(* ===== verification/Pow.v ===== *)
(** * Targets and work ([pow.cpp], [chain.cpp], [main.cpp])

    The target of the next block, for work ([GetNextWorkRequired]) and for
    stake ([GetNextTargetRequired]), the work a block stands for
    ([GetBlockProof]) and the limits of target changes, on the 256-bit numbers
    of [ArithUint256].  [None] is a failed assertion, a null pointer that is
    read, or a division by zero. *)
From S2P Require Import Prelude Bytes ArithUint256 Chain.

(** The fields of [Consensus::Params] and [CChainParams] for work and stake. *)
Record PowParams := mkPowParams {
  powLimit : uint256;
  bnProofOfWorkLimit : arith_uint256;
  fPowAllowMinDifficultyBlocks : bool;
  fPowNoRetargeting : bool;
  nPowTargetSpacing : Z;
  nPowTargetTimespan : Z;
  nStakeMinAge : Z;
  nTargetSpacing : Z;
  nTargetTimespan : Z;
  nDailyBlockCount : Z;
  nModifierInterval : Z
}.

(** What the code relies on: the divisors are not zero. *)
Record good_params (P : PowParams) : Prop := {
  gp_limit : 0 < powLimit P < 2 ^ 256;
  gp_work_limit : wide WIDTH256 (bnProofOfWorkLimit P) /\ 0 < value (bnProofOfWorkLimit P);
  gp_pow_spacing : 0 < nPowTargetSpacing P <= nPowTargetTimespan P;
  gp_pow_timespan : nPowTargetTimespan P < 2 ^ 30;
  gp_spacing : 0 < nTargetSpacing P < 2 ^ 31;
  gp_timespan : nTargetSpacing P <= nTargetTimespan P < 2 ^ 31;
  gp_interval : 0 < nModifierInterval P < 2 ^ 24
}.

(** The main network. *)
Definition main_pow : PowParams :=
  mkPowParams (ArithToUint256 (base_uint_shr WIDTH256 (base_uint_compl (base_uint_zero WIDTH256)) 16))
    (base_uint_shr WIDTH256 (base_uint_compl (base_uint_zero WIDTH256)) 16) false false 30 30 7200 30 750 2880 600.

Definition bnProofOfStakeLimit : arith_uint256 :=
  base_uint_shr WIDTH256 (base_uint_compl (base_uint_zero WIDTH256)) 20.
(* ===== verification/StakeModifier.v ===== *)
(** * The stake modifier ([main.cpp], [chain.h])

    [ComputeNextStakeModifier] collects one bit from each of up to 64 blocks of
    the past; [SelectBlockFromCandidates] chooses the block of a round.  The
    double SHA-256 of a byte string is a parameter. *)
From S2P Require Import Prelude Bytes ArithUint256 Chain Pow.

(** The fields of [CBlockIndex] only staking reads, by block. *)
Record StakeFields := mkStakeFields { nStakeModifier : Z; hashProof : arith_uint256 }.

Definition BLOCK_STAKE_MODIFIER : Z := 0x04.

Definition GeneratedStakeModifier (b : CBlockIndex) : bool := flag_set (nFlags b) BLOCK_STAKE_MODIFIER.
Definition GetStakeEntropyBit (b : CBlockIndex) : Z := Z.shiftr (Z.land (nFlags b) BLOCK_STAKE_ENTROPY) 1.

Definition MODIFIER_INTERVAL_RATIO : Z := 3.

Section modifier.
Context (Hash : list Z -> uint256) (P : PowParams) (h : BlockMap) (stake : uint256 -> StakeFields).

(** ** The code *)

(** The last modifier and the time it was generated; the caller has checked
    that the pointer is not null. *)
Fixpoint last_modifier_loop (fuel : nat) (p : uint256) : option uint256 :=
  do b <- h !! p;
  match pprev b with
  | Some q =>
    if GeneratedStakeModifier b then Some p
    else match fuel with O => None | S fuel => last_modifier_loop fuel q end
  | None => Some p
  end.

Definition GetLastStakeModifier (p : uint256) : option (Z * Z) :=
  do b <- h !! p;
  do q <- last_modifier_loop (Z.to_nat (nHeight b)) p;
  do bq <- h !! q;
  Some (if GeneratedStakeModifier bq then nStakeModifier (stake q) else 1, GetBlockTime bq).

(** Unsigned 32-bit arithmetic. *)
Definition GetStakeModifierSelectionIntervalSection (nSection : nat) : Z :=
  u32 (nModifierInterval P * 63) / (63 + (63 - Z.of_nat nSection) * (MODIFIER_INTERVAL_RATIO - 1)).

Definition GetStakeModifierSelectionInterval : Z :=
  foldl (fun n nSection => n + GetStakeModifierSelectionIntervalSection nSection) 0 (seq 0 64).

(** A candidate: time and hash. *)
Abbreviation candidate := (Z * uint256)%type.

(** The order [std::sort] uses on pairs. *)
Definition cand_le (c d : candidate) : Prop := c.1 < d.1 \/ (c.1 = d.1 /\ c.2 <= d.2).
#[global] Instance cand_le_dec : RelDecision cand_le.
Proof. intros c d. unfold cand_le. apply _. Defined.

(** [ss << ArithToUint256(pindex->hashProof) << nStakeModifierPrev] *)
Definition selection_hash (nStakeModifierPrev : Z) (p : uint256) (b : CBlockIndex) : uint256 :=
  let hashSelection := Hash (uint256_bytes (ArithToUint256 (hashProof (stake p))) ++ le_bytes 8 nStakeModifierPrev) in
  if IsProofOfStake b then ArithToUint256 (base_uint_shr WIDTH256 (UintToArith256 hashSelection) 32) else hashSelection.

(** [best] is [hashBest] and [*pindexSelected] once [fSelected] is true; [None]
    when the index does not know a candidate. *)
Fixpoint select_loop (selected : list uint256) (nSelectionIntervalStop nStakeModifierPrev : Z)
    (best : option (uint256 * uint256)) (l : list candidate) : option (option (uint256 * uint256)) :=
  match l with
  | [] => Some best
  | (_, hash) :: l =>
    do b <- h !! hash;
    match best with
    | Some (hashBest, _) =>
      if nSelectionIntervalStop <? GetBlockTime b then Some best
      else if bool_decide (hash ∈ selected) then select_loop selected nSelectionIntervalStop nStakeModifierPrev best l
      else
        let hashSelection := selection_hash nStakeModifierPrev hash b in
        select_loop selected nSelectionIntervalStop nStakeModifierPrev
          (if hashSelection <? hashBest then Some (hashSelection, hash) else best) l
    | None =>
      if bool_decide (hash ∈ selected) then select_loop selected nSelectionIntervalStop nStakeModifierPrev best l
      else select_loop selected nSelectionIntervalStop nStakeModifierPrev
             (Some (selection_hash nStakeModifierPrev hash b, hash)) l
    end
  end.

(** The selected block; [None] is [false]. *)
Definition SelectBlockFromCandidates (vSortedByTimestamp : list candidate) (mapSelectedBlocks : list uint256)
    (nSelectionIntervalStop nStakeModifierPrev : Z) : option uint256 :=
  do best <- select_loop mapSelectedBlocks nSelectionIntervalStop nStakeModifierPrev None vSortedByTimestamp;
  do x <- best; Some x.2.

(** [while (pindex && pindex->GetBlockTime() >= nSelectionIntervalStart)] *)
Fixpoint collect_candidates (fuel : nat) (start : Z) (pindex : option uint256) : option (list candidate) :=
  match pindex with
  | None => Some []
  | Some p =>
    do b <- h !! p;
    if start <=? GetBlockTime b then
      match fuel with
      | O => None
      | S fuel => do l <- collect_candidates fuel start (pprev b); Some ((GetBlockTime b, p) :: l)
      end
    else Some []
  end.

(** A round: [nSelectionIntervalStop], the new modifier and the selected blocks. *)
Definition modifier_round (sorted : list candidate) (nStakeModifierPrev : Z)
    (s : Z * Z * list uint256) (nRound : nat) : option (Z * Z * list uint256) :=
  let '(stop, new, selected) := s in
  let stop := stop + GetStakeModifierSelectionIntervalSection nRound in
  do p <- SelectBlockFromCandidates sorted selected stop nStakeModifierPrev;
  do b <- h !! p;
  Some (stop, Z.lor new (u64 (Z.shiftl (GetStakeEntropyBit b) (Z.of_nat nRound))), selected ++ [p]).

(** What the function returns, [nStakeModifier] and [fGeneratedStakeModifier];
    [None] is a division by zero. *)
Definition ComputeNextStakeModifier (pindexPrev : option uint256) : option (bool * Z * bool) :=
  match pindexPrev with
  | None => Some (false, 0, true)
  | Some p =>
    do '(nStakeModifier, nModifierTime) <- GetLastStakeModifier p;
    do b <- h !! p;
    if nModifierInterval P =? 0 then None
    else if Z.quot (GetBlockTime b) (nModifierInterval P) <=? Z.quot nModifierTime (nModifierInterval P)
    then Some (true, nStakeModifier, false)
    else
      let nSelectionInterval := GetStakeModifierSelectionInterval in
      let nSelectionIntervalStart :=
        Z.quot (GetBlockTime b) (nModifierInterval P) * nModifierInterval P - nSelectionInterval in
      do v <- collect_candidates (Z.to_nat (nHeight b + 1)) nSelectionIntervalStart (Some p);
      let vSortedByTimestamp := merge_sort cand_le (rev v) in
      Some (match foldM (modifier_round vSortedByTimestamp nStakeModifier) (nSelectionIntervalStart, 0, [])
                        (seq 0 (Nat.min 64 (length vSortedByTimestamp))) with
            | None => (false, nStakeModifier, false)
            | Some (_, nStakeModifierNew, _) => (true, nStakeModifierNew, true)
            end)
  end.

(** ** Reference *)

(** The selection hash as a number: proof of stake divides it by 2^32. *)
Definition rank (prev : Z) (p : uint256) (b : CBlockIndex) : Z :=
  let x := Hash (uint256_bytes (value (hashProof (stake p))) ++ le_bytes 8 prev) in
  if IsProofOfStake b then x / 2 ^ 32 else x.

(** The length of section [n] of the interval, and the end of the first [n]. *)
Definition section_length (n : nat) : Z := nModifierInterval P * 63 / (63 + (63 - Z.of_nat n) * 2).
Definition sections (n : nat) : Z := foldr Z.add 0 (map section_length (seq 0 n)).

(** The nearest block, from [p] back, that generated a modifier; the genesis
    block when there is none. *)
Definition last_generated (p q : uint256) : Prop :=
  exists n bq, walk_back h n p = Some q /\ h !! q = Some bq /\
    (GeneratedStakeModifier bq = true \/ pprev bq = None) /\
    forall i u bu, (i < n)%nat -> walk_back h i p = Some u -> h !! u = Some bu -> GeneratedStakeModifier bu = false.

(** The candidates in the order of time and hash: the blocks from [p] back
    up to the first one before the start of the interval. *)
Record candidates (start : Z) (p : uint256) (l : list candidate) : Prop := {
  ca_sorted : StronglySorted cand_le l;
  ca_nodup : NoDup l.*2;
  ca_blocks : forall t q, (t, q) ∈ l <-> exists n b, walk_back h n p = Some q /\ h !! q = Some b /\ nTime b = t /\
    forall i u bu, (i <= n)%nat -> walk_back h i p = Some u -> h !! u = Some bu -> start <= nTime bu
}.
(* ===== verification/Coins.v ===== *)
(** * Unspent outputs ([coins.h], [coins.cpp], [main.cpp])

    [CCoins] are the unspent outputs of a transaction.  A cache of coins keeps
    entries with the flags [DIRTY] and [FRESH] over a base, which is another
    cache or the database; [CoinStore] is what a base offers and [CoinLaws] its
    promise.  The abstract state is the map of available outputs ([utxo]); the
    cache is proved to implement it ([UpdateCoins_refines] and the laws of
    [Flush]), and [DisconnectBlock] to restore it. *)
From S2P Require Import Prelude Bytes Chain DaoTypes VoteScript Transaction.

Record CCoins := mkCCoins {
  fCoinBase : bool;
  fCoinStake : bool;
  vout : list TxOut;
  co_nHeight : Z;
  co_nVersion : Z
}.

(** ** Operations on the coins of a transaction *)

(** The empty constructor and [Clear]. *)
Definition CCoins_empty : CCoins := mkCCoins false false [] 0 0.

(** The loop of [Cleanup] takes null outputs from the end. *)
Fixpoint drop_null (l : list TxOut) : list TxOut :=
  match l with [] => [] | o :: l' => if out_IsNull o then drop_null l' else l end.
Definition cleanup (l : list TxOut) : list TxOut := rev (drop_null (rev l)).

Definition set_vout (c : CCoins) (l : list TxOut) : CCoins :=
  mkCCoins (fCoinBase c) (fCoinStake c) l (co_nHeight c) (co_nVersion c).

Definition Cleanup (c : CCoins) : CCoins := set_vout c (cleanup (vout c)).

Definition clear_unspendable (o : TxOut) : TxOut :=
  if negb (HasRangeProof o) && IsUnspendable (scriptPubKey (out_plain o)) then null_out else o.
Definition ClearUnspendable (c : CCoins) : CCoins := Cleanup (set_vout c (map clear_unspendable (vout c))).

Definition FromTx (tx : CoinTx) (nHeightIn : Z) : CCoins :=
  ClearUnspendable (mkCCoins (ct_IsCoinBase tx) (ct_IsCoinStake tx) (ct_vout tx) nHeightIn (ct_nVersion tx)).

Definition IsAvailable (c : CCoins) (nPos : Z) : bool :=
  match vout c !! Z.to_nat nPos with Some o => negb (out_IsNull o) | None => false end.

Definition IsPruned (c : CCoins) : bool := forallb out_IsNull (vout c).

(** The coins after [Spend] and what it returns. *)
Definition Spend (c : CCoins) (nPos : Z) : CCoins * bool :=
  if IsAvailable c nPos then (Cleanup (set_vout c (<[Z.to_nat nPos := null_out]> (vout c))), true) else (c, false).

(** [operator==] does not compare [fCoinStake]. *)
Definition CCoins_eqb (a b : CCoins) : bool :=
  if IsPruned a && IsPruned b then true
  else Bool.eqb (fCoinBase a) (fCoinBase b) && (co_nHeight a =? co_nHeight b) && (co_nVersion a =? co_nVersion b) &&
       bool_decide (vout a = vout b).

(** ** The cache *)

(** The flags [DIRTY] and [FRESH]. *)
Record CCoinsCacheEntry := mkEntry { e_coins : CCoins; e_dirty : bool; e_fresh : bool }.

Abbreviation CCoinsMap := (gmap uint256 CCoinsCacheEntry).

(** What a base offers: [GetCoins], which can change a cache, and [BatchWrite]. *)
Class CoinStore (S : Type) := {
  cs_get : S -> uint256 -> S * option CCoins;
  cs_batch : S -> CCoinsMap -> S
}.

Record CoinsCache (S : Type) := mkCoinsCache { cacheCoins : CCoinsMap; ca_base : S }.
Arguments mkCoinsCache {S}.
Arguments cacheCoins {S}.
Arguments ca_base {S}.

Section cache.
Context {S : Type} `{!CoinStore S}.
Implicit Types (c : CoinsCache S) (txid : uint256).

Definition FetchCoins c txid : CoinsCache S * option CCoinsCacheEntry :=
  match cacheCoins c !! txid with
  | Some e => (c, Some e)
  | None =>
    let '(s, o) := cs_get (ca_base c) txid in
    match o with
    | None => (mkCoinsCache (cacheCoins c) s, None)
    | Some tmp =>
      let e := mkEntry tmp false (IsPruned tmp) in
      (mkCoinsCache (<[txid := e]> (cacheCoins c)) s, Some e)
    end
  end.

(** [GetCoins] and [AccessCoins]. *)
Definition GetCoins c txid : CoinsCache S * option CCoins :=
  let '(c, o) := FetchCoins c txid in (c, e_coins <$> o).

Definition HaveCoins c txid : CoinsCache S * bool :=
  let '(c, o) := GetCoins c txid in (c, match o with Some x => negb (is_empty (vout x)) | None => false end).

Definition HaveCoinsInCache c txid : bool := bool_decide (is_Some (cacheCoins c !! txid)).

(** [ModifyCoins]: the entry that the modifier holds. *)
Definition open_coins c txid : CoinsCache S * CCoinsCacheEntry :=
  match cacheCoins c !! txid with
  | Some e => (c, mkEntry (e_coins e) true (e_fresh e))
  | None =>
    let '(s, o) := cs_get (ca_base c) txid in
    (mkCoinsCache (cacheCoins c) s,
     match o with
     | None => mkEntry CCoins_empty true true
     | Some x => mkEntry x true (IsPruned x)
     end)
  end.

(** The destructor of the modifier. *)
Definition close_coins c txid (e : CCoinsCacheEntry) : CoinsCache S :=
  let e := mkEntry (Cleanup (e_coins e)) (e_dirty e) (e_fresh e) in
  if e_fresh e && IsPruned (e_coins e) then mkCoinsCache (delete txid (cacheCoins c)) (ca_base c)
  else mkCoinsCache (<[txid := e]> (cacheCoins c)) (ca_base c).

(** The modifier: open, write the coins, destructor. *)
Definition ModifyCoins {A} c txid (f : CCoins -> CCoins * A) : CoinsCache S * A :=
  let '(c, e) := open_coins c txid in
  let '(x, a) := f (e_coins e) in
  (close_coins c txid (mkEntry x (e_dirty e) (e_fresh e)), a).

Definition ModifyNewCoins c txid (coinbase : bool) (x : CCoins) : CoinsCache S :=
  let fresh := if coinbase then match cacheCoins c !! txid with Some e => e_fresh e | None => false end else true in
  close_coins c txid (mkEntry x true fresh).

(** One entry of the child in [BatchWrite]. *)
Definition batch_entry (us : CCoinsMap) (ke : uint256 * CCoinsCacheEntry) : CCoinsMap :=
  let '(txid, e) := ke in
  if e_dirty e then
    match us !! txid with
    | None => if e_fresh e && IsPruned (e_coins e) then us
              else <[txid := mkEntry (e_coins e) true (e_fresh e)]> us
    | Some u => if e_fresh u && IsPruned (e_coins e) then delete txid us
                else <[txid := mkEntry (e_coins e) true (e_fresh u)]> us
    end
  else us.

#[global] Instance cache_store : CoinStore (CoinsCache S) := {
  cs_get c txid := GetCoins c txid;
  cs_batch c m := mkCoinsCache (foldl batch_entry (cacheCoins c) (map_to_list m)) (ca_base c)
}.

Definition Flush c : CoinsCache S := mkCoinsCache ∅ (cs_batch (ca_base c) (cacheCoins c)).

Definition Uncache c txid : CoinsCache S :=
  match cacheCoins c !! txid with
  | Some e => if negb (e_dirty e) && negb (e_fresh e) then mkCoinsCache (delete txid (cacheCoins c)) (ca_base c) else c
  | None => c
  end.

(** ** Inputs of a transaction *)

(** [None] is the failed assertion. *)
Definition GetOutputFor c (input : COutPoint) : CoinsCache S * option TxOut :=
  let '(c, o) := GetCoins c (prevout_hash input) in
  (c, match o with
      | Some x => if IsAvailable x (prevout_n input) then vout x !! Z.to_nat (prevout_n input) else None
      | None => None
      end).

Definition GetValueIn c (tx : CoinTx) : CoinsCache S * option Z :=
  if ct_IsCoinBase tx then (c, Some 0)
  else foldl (fun '(c, r) input =>
    match r with
    | None => (c, None)
    | Some n => let '(c, o) := GetOutputFor c input in (c, (fun out => i64 (n + nValue (out_plain out))) <$> o)
    end) (c, Some 0) (ct_vin tx).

____

• _TASK ITEM_: Beginning with the line that has "From S2P Require Import Prelude Bytes Chain" and ending with the line that has "Definition ClearUnspendable (c", set down the lines above exactly and include no others.

• _ANSWER SPACE_:
From S2P Require Import Prelude Bytes Chain DaoTypes VoteScript Transaction.

Record CCoins := mkCCoins {
  fCoinBase : bool;
  fCoinStake : bool;
  vout : list TxOut;
  co_nHeight : Z;
  co_nVersion : Z
}.

(** ** Operations on the coins of a transaction *)

(** The empty constructor and [Clear]. *)
Definition CCoins_empty : CCoins := mkCCoins false false [] 0 0.

(** The loop of [Cleanup] takes null outputs from the end. *)
Fixpoint drop_null (l : list TxOut) : list TxOut :=
  match l with [] => [] | o :: l' => if out_IsNull o then drop_null l' else l end.
Definition cleanup (l : list TxOut) : list TxOut := rev (drop_null (rev l)).

Definition set_vout (c : CCoins) (l : list TxOut) : CCoins :=
  mkCCoins (fCoinBase c) (fCoinStake c) l (co_nHeight c) (co_nVersion c).

Definition Cleanup (c : CCoins) : CCoins := set_vout c (cleanup (vout c)).

Definition clear_unspendable (o : TxOut) : TxOut :=
  if negb (HasRangeProof o) && IsUnspendable (scriptPubKey (out_plain o)) then null_out else o.
Definition ClearUnspendable (c : CCoins) : CCoins := Cleanup (set_vout c (map clear_unspendable (vout c))).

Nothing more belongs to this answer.